In 2018, I wrote a piece explaining the success of Fortnite, positioning it more as a social platform than a deathmatch. I wrote all of this not just before people started throwing the term "metaverse" around, but also before Fortnite itself started doing a lot of the things it’s now well-known for: doing tie-in events with popular entertainment franchises; selling skins of pro athletes; hosting concerts and movie screenings; putting TikTok dances in as emotes; and overall, fashioning itself less as a competitive shooter and more as a game where its fun to just hang in the (cyber)space. That article remains probably my greatest called shot. How many pieces about Fortnite written in 2018 reflect the game's scope and function as it exists today? I'd bet very few.
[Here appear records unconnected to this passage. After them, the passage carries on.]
(* ===== verification/HlePrintf.v ===== *)
(** The printf engine of the emulated libc (src/src/hle/hle_format.cpp): the parser
    of format strings, the two sources of arguments (registers and va_list), and
    the formatting of each directive.

    Strings are lists of bytes and the parser's cursor is the rest of the string.
    A [double] is its 64 bits, a [__float128] its 128 bits.  What the host's
    snprintf and quadmath_snprintf make of a format and its arguments is a
    parameter ([HostPrintf]); [%b] and [%B] are formatted by the engine itself.
    Reading [args] outside its bounds is undefined and shows as [None].  The
    parser throws where std::stoi does ([PThrow]). *)

From S2P Require Import Prelude Env MemoryManager MemorySpec Machine HostAccess HleMonad HleErrno.
From Stdlib Require Import Ascii String.
#[local] Open Scope Z_scope.

(** Bytes of a character and of a string literal. *)
Definition ch (c : ascii) : Z := Z.of_N (N_of_ascii c).
Definition text (s : string) : list Z := map ch (list_ascii_of_string s).

Definition EINVAL_F : Z := 22.
Definition ENOMEM_F : Z := 12.
Definition INT_MAX : Z := 2 ^ 31 - 1.

(** * Data *)

Inductive ArgKind :=
| ArgNone | ArgInt | ArgUInt | ArgLong | ArgULong | ArgLongLong | ArgULongLong | ArgIntMax | ArgUIntMax | ArgSSize | ArgSize
| ArgPtrDiff | ArgPointer | ArgCString | ArgWString | ArgDouble | ArgQuad.
#[export] Instance ArgKind_eq_dec : EqDecision ArgKind.
Proof. solve_decision. Defined.

Inductive LengthMod := LenNone | LenHH | LenH | LenL | LenLL | LenBigL | LenJ | LenZ | LenT | ExactW | FastW.
#[export] Instance LengthMod_eq_dec : EqDecision LengthMod.
Proof. solve_decision. Defined.

Record PrintArg := { pa_kind : ArgKind; pa_s64 : Z; pa_u64 : Z; pa_d : Z; pa_q : Z }.
Definition no_arg (kind : ArgKind) : PrintArg := {| pa_kind := kind; pa_s64 := 0; pa_u64 := 0; pa_d := 0; pa_q := 0 |}.

Record FormatSpec := {
  original : list Z;
  flags : list Z;
  has_width : bool;
  width_from_arg : bool;
  width : Z;
  width_position : Z;
  has_precision : bool;
  precision_from_arg : bool;
  precision : Z;
  precision_position : Z;
  value_position : Z;
  length_mod : LengthMod;
  w_bits : Z;
  conv : Z;
}.

Inductive FormatItem := Literal (bs : list Z) | Directive (spec : FormatSpec).

(** How parsing ends: a value, an error code, or an exception. *)
Inductive pres (A : Type) := POk (a : A) | PErr (error : Z) | PThrow.
Arguments POk {A}. Arguments PErr {A}. Arguments PThrow {A}.
#[export] Instance pres_ret : MRet pres := @POk.
#[export] Instance pres_bind : MBind pres := fun A B f m =>
  match m with POk a => f a | PErr e => PErr e | PThrow => PThrow end.

(** * Conversions *)

Definition is_one_of (c : Z) (s : string) : bool := existsb (Z.eqb c) (text s).

Definition is_signed_int_conv (c : Z) : bool := is_one_of c "di".
Definition is_unsigned_int_conv (c : Z) : bool := is_one_of c "uoxXbB".
Definition is_float_conv (c : Z) : bool := is_one_of c "aAeEfFgG".
Definition spec_takes_value_arg (c : Z) : bool := negb (is_one_of c "%m").

(** [sizeof] of the host's [int_fastN_t]. *)
Definition fast_int_bytes (bits : Z) : Z :=
  if bits =? 8 then 1 else if (bits =? 16) || (bits =? 32) || (bits =? 64) then 8 else 0.

Definition w_bytes (length : LengthMod) (bits : Z) : Z :=
  match length with ExactW => bits / 8 | _ => fast_int_bytes bits end.

Definition resolve_w_arg_kind (length : LengthMod) (bits conv : Z) : ArgKind :=
  let is_signed := is_signed_int_conv conv in
  if negb is_signed && negb (is_unsigned_int_conv conv) then ArgNone
  else let bytes := w_bytes length bits in
       if bytes <=? 0 then ArgNone
       else if bytes <=? 4 then if is_signed then ArgInt else ArgUInt
       else if is_signed then ArgLongLong else ArgULongLong.

Definition determine_arg_kind (length : LengthMod) (bits conv : Z) : ArgKind :=
  match length with
  | ExactW | FastW => resolve_w_arg_kind length bits conv
  | _ =>
      if is_float_conv conv then match length with LenBigL => ArgQuad | _ => ArgDouble end
      else if is_signed_int_conv conv
      then match length with
           | LenJ => ArgIntMax | LenZ => ArgSSize | LenT => ArgPtrDiff | LenL => ArgLong | LenLL => ArgLongLong | _ => ArgInt
           end
      else if is_unsigned_int_conv conv
      then match length with
           | LenJ => ArgUIntMax | LenZ => ArgSize | LenL => ArgULong | LenLL => ArgULongLong | _ => ArgUInt
           end
      else if is_one_of conv "cC" then ArgInt
      else if conv =? ch "s" then match length with LenL => ArgWString | _ => ArgCString end
      else if conv =? ch "S" then ArgWString
      else if is_one_of conv "pn" then ArgPointer
      else ArgNone
  end.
You can consider this new piece for Businessweek a sequel of sorts: a thing happened in gaming, and it served as a very clear forecast of broader trends. At the end of 2021 and the start of 2022, something really funny kept happening. Video game companies and gaming public figures would announce that they were going to sell NFTs, interest in which had exploded months earlier, and then, almost every time, enough people yelled at them online that the efforts were immediately scrapped. A few months later, all of the publicly traded companies who were initially like, Yeah, NFTs seem rad were like, Haha just to be clear, we're looking at NFTs very cautiously and we did NOT say we're doing them.
If there is anyone conditioned to spend real money on silly virtual trinkets, it's gamers — they’re already doing this in large quantities. So why did they reject the pitch of NFTs (true ownership! worth real money!) so completely? Again, the answer is obvious if you play these things, but it is kinda interesting and seemed worth articulating explicitly. Hence, article.
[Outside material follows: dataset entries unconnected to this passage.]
(** C24: Formatting reads only the arguments it has. Whatever the format string, when
    it is parsed no directive reads its value, width or precision outside the
    vector of arguments, unless it puts the length modifier w on a conversion that
    is not an integer's; the only other undefined case is a binary conversion whose
    width argument is the smallest int. *)
Theorem printf_bounds fmt items kinds s args e : parse_format_string fmt = POk (items, kinds) -> len args = len kinds ->
  format_items s items args e [] = None ->
  exists spec, Directive spec ∈ items /\
    (w_misused spec \/ (is_one_of (conv spec) "bB" = true /\ width_value_for_spec spec args = Some (- 2 ^ 31))).
Proof.
  intros Hp Hl. assert (Hr : forall spec, Directive spec ∈ items -> in_range (len args) spec).
  { rewrite Hl. eapply parse_loop_range; [| |exact Hp]; [lia|]. intros spec Hs. by apply elem_of_nil in Hs. }
  clear Hp Hl. revert Hr. generalize ([] : list Z). induction items as [|[bs|spec] items IH]; intros out Hr; cbn; [done| |].
  - intros (spec & Hin & Hs)%IH; [exists spec; split; [by apply list_elem_of_further|done]|]. intros sp Hsp. apply Hr. by apply list_elem_of_further.
  - destruct (format_directive s spec args e) as [piece|] eqn:E; cbn.
    + destruct (fr_ok piece); [|done]. intros (sp & Hin & Hs)%IH; [exists sp; split; [by apply list_elem_of_further|done]|].
      intros sp Hsp. apply Hr. by apply list_elem_of_further.
    + intros _. exists spec. split; [apply list_elem_of_here|].
      destruct (decide (is_w (length_mod spec) = true /\ is_one_of (conv spec) "cCsSpaAeEfFgG" = true)) as [Hw|Hw]; [by left|right].
      destruct (decide (is_one_of (conv spec) "bB" = true /\ width_value_for_spec spec args = Some (- 2 ^ 31))) as [Hb|Hb]; [done|exfalso].
      destruct (directive_some spec args (Hr spec (list_elem_of_here _ _)) s e Hw) as [x Hx]; [|congruence]. intros Hbb _ He. by apply Hb.
Qed.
The short answer is that over the last decade and a half, video game companies have figured out how to commodify every goddamn inch of a piece of software. If you want to see everything a title has to offer, you can't put in a cheat code — the only cheat codes now are "having a lot of money" or "having a lot of free time." Now imagine if, as web3 proponents hope, that same model of commodification, masked by the consumer-friendly sales pitch of “true ownership,” could be applied to every other mode of expression and interaction on the internet. Doesn't that sound fun? (IMO, it does not.) Complicating this, most games operate as live services now, which means they need to retain players and get them to spend repeatedly, rather than sell a single product once and call it a day. This makes game companies more vulnerable than ever to angry people yelling at them online.
Take last week's big story: Mark Zuckerberg faked the legs. His legs were a motion-captured, as opposed to being animated in real-time. It's very telling that someone even thought to ask this! Someone asked this because virtual reality's earliest adopters are the same people who got burned by the Killzone 2 trailer in 2005, and not VC-backed startup founders and futurist cheerleaders. The question "Hey, are the legs real?" is a direct product of years of game-marketing sleight of hand. Stuff moves faster now, and I can’t shake the sense that arc of the next 5 years of metaverse discourse is going to look a lot like the arc of the last 20 years of video-game discourse.
Anyway, that's some supplementary context for the piece I wrote which is out this week. (I won’t make you scroll back up; here’s another link.) I pitched it back in January, based on the general idea that “gamers being instant skeptics of this stuff does not bode well.” As I worked on various drafts over the course of 2022, crypto value and interest in NFTs cratered. Did gamers cause that? No, but they were a useful canary in the coal mine.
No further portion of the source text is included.